## Directions for this task
Will you write out all the entries below exactly?

## Material for the task

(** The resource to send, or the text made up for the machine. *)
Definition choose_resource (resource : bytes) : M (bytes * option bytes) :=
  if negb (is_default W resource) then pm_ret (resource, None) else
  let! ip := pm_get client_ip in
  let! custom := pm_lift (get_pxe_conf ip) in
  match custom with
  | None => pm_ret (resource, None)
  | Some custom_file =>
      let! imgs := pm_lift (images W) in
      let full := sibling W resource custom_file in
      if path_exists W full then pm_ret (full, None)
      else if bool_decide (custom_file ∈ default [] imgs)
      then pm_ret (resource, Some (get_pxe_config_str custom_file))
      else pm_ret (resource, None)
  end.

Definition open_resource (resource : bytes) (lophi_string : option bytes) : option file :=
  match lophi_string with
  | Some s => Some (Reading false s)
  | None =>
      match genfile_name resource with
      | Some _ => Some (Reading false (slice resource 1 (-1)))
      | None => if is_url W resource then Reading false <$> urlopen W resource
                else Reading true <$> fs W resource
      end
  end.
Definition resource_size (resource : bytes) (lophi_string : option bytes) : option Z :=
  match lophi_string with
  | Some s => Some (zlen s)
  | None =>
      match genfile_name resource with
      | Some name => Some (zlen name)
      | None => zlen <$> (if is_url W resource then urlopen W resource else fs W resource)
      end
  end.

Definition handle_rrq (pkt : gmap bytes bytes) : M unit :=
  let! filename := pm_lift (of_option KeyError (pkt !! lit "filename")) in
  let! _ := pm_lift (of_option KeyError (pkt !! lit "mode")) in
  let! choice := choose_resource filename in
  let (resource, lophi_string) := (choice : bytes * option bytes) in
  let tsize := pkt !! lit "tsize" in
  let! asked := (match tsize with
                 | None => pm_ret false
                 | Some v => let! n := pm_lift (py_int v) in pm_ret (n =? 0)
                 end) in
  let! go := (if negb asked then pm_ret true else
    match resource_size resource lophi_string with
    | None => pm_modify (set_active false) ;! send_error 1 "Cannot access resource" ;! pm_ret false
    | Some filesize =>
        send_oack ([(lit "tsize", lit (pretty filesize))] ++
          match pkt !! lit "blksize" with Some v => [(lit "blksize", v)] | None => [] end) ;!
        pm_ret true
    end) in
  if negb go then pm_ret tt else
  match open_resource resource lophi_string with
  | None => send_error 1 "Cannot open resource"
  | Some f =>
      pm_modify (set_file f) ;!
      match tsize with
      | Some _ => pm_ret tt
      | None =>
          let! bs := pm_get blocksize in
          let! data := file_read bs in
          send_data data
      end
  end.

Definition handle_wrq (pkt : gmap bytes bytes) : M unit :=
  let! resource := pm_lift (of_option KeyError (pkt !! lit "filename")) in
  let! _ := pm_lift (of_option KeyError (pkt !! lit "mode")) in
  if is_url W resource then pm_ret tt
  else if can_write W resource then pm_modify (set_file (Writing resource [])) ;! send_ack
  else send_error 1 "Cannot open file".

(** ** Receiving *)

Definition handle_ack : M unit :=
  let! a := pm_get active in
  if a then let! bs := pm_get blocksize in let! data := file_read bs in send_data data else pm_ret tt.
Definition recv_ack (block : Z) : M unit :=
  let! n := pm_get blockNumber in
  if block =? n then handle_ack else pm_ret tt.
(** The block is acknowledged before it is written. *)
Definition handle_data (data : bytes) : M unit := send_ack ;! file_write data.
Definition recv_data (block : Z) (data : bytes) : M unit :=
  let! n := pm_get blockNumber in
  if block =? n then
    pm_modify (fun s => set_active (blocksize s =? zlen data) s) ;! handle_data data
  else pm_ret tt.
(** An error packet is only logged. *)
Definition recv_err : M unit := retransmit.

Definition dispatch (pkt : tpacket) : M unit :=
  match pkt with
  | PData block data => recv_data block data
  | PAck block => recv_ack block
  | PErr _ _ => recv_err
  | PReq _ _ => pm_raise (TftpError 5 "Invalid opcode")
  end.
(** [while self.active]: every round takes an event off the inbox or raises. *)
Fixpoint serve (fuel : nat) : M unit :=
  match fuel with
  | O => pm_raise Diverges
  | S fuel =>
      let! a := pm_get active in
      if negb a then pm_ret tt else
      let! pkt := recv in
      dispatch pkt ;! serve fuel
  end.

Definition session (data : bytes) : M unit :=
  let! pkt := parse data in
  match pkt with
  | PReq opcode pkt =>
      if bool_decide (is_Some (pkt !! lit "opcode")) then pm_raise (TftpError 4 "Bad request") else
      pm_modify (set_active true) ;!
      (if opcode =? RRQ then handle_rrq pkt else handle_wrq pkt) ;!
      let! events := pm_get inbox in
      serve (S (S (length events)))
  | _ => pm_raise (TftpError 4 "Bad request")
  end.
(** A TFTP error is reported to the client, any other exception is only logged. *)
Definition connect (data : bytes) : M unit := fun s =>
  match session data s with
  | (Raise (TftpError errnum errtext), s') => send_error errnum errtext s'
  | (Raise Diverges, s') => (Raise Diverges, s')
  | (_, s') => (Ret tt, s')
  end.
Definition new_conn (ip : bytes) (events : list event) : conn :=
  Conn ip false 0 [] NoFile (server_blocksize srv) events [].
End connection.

## Written answer
(** The resource to send, or the text made up for the machine. *)
Definition choose_resource (resource : bytes) : M (bytes * option bytes) :=
  if negb (is_default W resource) then pm_ret (resource, None) else
  let! ip := pm_get client_ip in
  let! custom := pm_lift (get_pxe_conf ip) in
  match custom with
  | None => pm_ret (resource, None)
  | Some custom_file =>
      let! imgs := pm_lift (images W) in
      let full := sibling W resource custom_file in
      if path_exists W full then pm_ret (full, None)
      else if bool_decide (custom_file ∈ default [] imgs)
      then pm_ret (resource, Some (get_pxe_config_str custom_file))
      else pm_ret (resource, None)
  end.

Definition open_resource (resource : bytes) (lophi_string : option bytes) : option file :=
  match lophi_string with
  | Some s => Some (Reading false s)
  | None =>
      match genfile_name resource with
      | Some _ => Some (Reading false (slice resource 1 (-1)))
      | None => if is_url W resource then Reading false <$> urlopen W resource
                else Reading true <$> fs W resource
      end
  end.
Definition resource_size (resource : bytes) (lophi_string : option bytes) : option Z :=
  match lophi_string with
  | Some s => Some (zlen s)
  | None =>
      match genfile_name resource with
      | Some name => Some (zlen name)
      | None => zlen <$> (if is_url W resource then urlopen W resource else fs W resource)
      end
  end.

Definition handle_rrq (pkt : gmap bytes bytes) : M unit :=
  let! filename := pm_lift (of_option KeyError (pkt !! lit "filename")) in
  let! _ := pm_lift (of_option KeyError (pkt !! lit "mode")) in
  let! choice := choose_resource filename in
  let (resource, lophi_string) := (choice : bytes * option bytes) in
  let tsize := pkt !! lit "tsize" in
  let! asked := (match tsize with
                 | None => pm_ret false
                 | Some v => let! n := pm_lift (py_int v) in pm_ret (n =? 0)
                 end) in
  let! go := (if negb asked then pm_ret true else
    match resource_size resource lophi_string with
    | None => pm_modify (set_active false) ;! send_error 1 "Cannot access resource" ;! pm_ret false
    | Some filesize =>
        send_oack ([(lit "tsize", lit (pretty filesize))] ++
          match pkt !! lit "blksize" with Some v => [(lit "blksize", v)] | None => [] end) ;!
        pm_ret true
    end) in
  if negb go then pm_ret tt else
  match open_resource resource lophi_string with
  | None => send_error 1 "Cannot open resource"
  | Some f =>
      pm_modify (set_file f) ;!
      match tsize with
      | Some _ => pm_ret tt
      | None =>
          let! bs := pm_get blocksize in
          let! data := file_read bs in
          send_data data
      end
  end.

Definition handle_wrq (pkt : gmap bytes bytes) : M unit :=
  let! resource := pm_lift (of_option KeyError (pkt !! lit "filename")) in
  let! _ := pm_lift (of_option KeyError (pkt !! lit "mode")) in
  if is_url W resource then pm_ret tt
  else if can_write W resource then pm_modify (set_file (Writing resource [])) ;! send_ack
  else send_error 1 "Cannot open file".

(** ** Receiving *)

Definition handle_ack : M unit :=
  let! a := pm_get active in
  if a then let! bs := pm_get blocksize in let! data := file_read bs in send_data data else pm_ret tt.
Definition recv_ack (block : Z) : M unit :=
  let! n := pm_get blockNumber in
  if block =? n then handle_ack else pm_ret tt.
(** The block is acknowledged before it is written. *)
Definition handle_data (data : bytes) : M unit := send_ack ;! file_write data.
Definition recv_data (block : Z) (data : bytes) : M unit :=
  let! n := pm_get blockNumber in
  if block =? n then
    pm_modify (fun s => set_active (blocksize s =? zlen data) s) ;! handle_data data
  else pm_ret tt.
(** An error packet is only logged. *)
Definition recv_err : M unit := retransmit.

Definition dispatch (pkt : tpacket) : M unit :=
  match pkt with
  | PData block data => recv_data block data
  | PAck block => recv_ack block
  | PErr _ _ => recv_err
  | PReq _ _ => pm_raise (TftpError 5 "Invalid opcode")
  end.
(** [while self.active]: every round takes an event off the inbox or raises. *)
Fixpoint serve (fuel : nat) : M unit :=
  match fuel with
  | O => pm_raise Diverges
  | S fuel =>
      let! a := pm_get active in
      if negb a then pm_ret tt else
      let! pkt := recv in
      dispatch pkt ;! serve fuel
  end.

Definition session (data : bytes) : M unit :=
  let! pkt := parse data in
  match pkt with
  | PReq opcode pkt =>
      if bool_decide (is_Some (pkt !! lit "opcode")) then pm_raise (TftpError 4 "Bad request") else
      pm_modify (set_active true) ;!
      (if opcode =? RRQ then handle_rrq pkt else handle_wrq pkt) ;!
      let! events := pm_get inbox in
      serve (S (S (length events)))
  | _ => pm_raise (TftpError 4 "Bad request")
  end.
(** A TFTP error is reported to the client, any other exception is only logged. *)
Definition connect (data : bytes) : M unit := fun s =>
  match session data s with
  | (Raise (TftpError errnum errtext), s') => send_error errnum errtext s'
  | (Raise Diverges, s') => (Raise Diverges, s')
  | (_, s') => (Ret tt, s')
  end.
Definition new_conn (ip : bytes) (events : list event) : conn :=
  Conn ip false 0 [] NoFile (server_blocksize srv) events [].
End connection.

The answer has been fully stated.